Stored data

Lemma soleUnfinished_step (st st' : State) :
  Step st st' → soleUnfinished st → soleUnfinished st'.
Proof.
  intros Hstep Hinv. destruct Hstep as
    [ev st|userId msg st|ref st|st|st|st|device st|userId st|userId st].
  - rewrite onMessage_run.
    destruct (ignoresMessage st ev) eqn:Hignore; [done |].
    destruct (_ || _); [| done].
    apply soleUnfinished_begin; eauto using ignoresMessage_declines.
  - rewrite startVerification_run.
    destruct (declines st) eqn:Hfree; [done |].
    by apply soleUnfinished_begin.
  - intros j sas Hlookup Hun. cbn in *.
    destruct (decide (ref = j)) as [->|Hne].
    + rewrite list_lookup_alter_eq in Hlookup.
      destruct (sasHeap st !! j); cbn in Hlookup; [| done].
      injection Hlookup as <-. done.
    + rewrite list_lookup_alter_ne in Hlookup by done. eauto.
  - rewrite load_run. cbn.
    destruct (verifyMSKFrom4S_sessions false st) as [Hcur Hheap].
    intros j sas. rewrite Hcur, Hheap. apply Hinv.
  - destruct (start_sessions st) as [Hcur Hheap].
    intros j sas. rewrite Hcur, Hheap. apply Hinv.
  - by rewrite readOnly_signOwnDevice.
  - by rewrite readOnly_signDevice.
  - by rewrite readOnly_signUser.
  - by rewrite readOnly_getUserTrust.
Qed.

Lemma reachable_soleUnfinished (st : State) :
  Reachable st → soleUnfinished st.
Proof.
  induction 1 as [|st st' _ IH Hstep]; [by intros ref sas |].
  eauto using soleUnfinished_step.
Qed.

_Exercise directions_
Show every line above in which the word "using" occurs.

_Answer box_
    apply soleUnfinished_begin; eauto using ignoresMessage_declines.
  eauto using soleUnfinished_step.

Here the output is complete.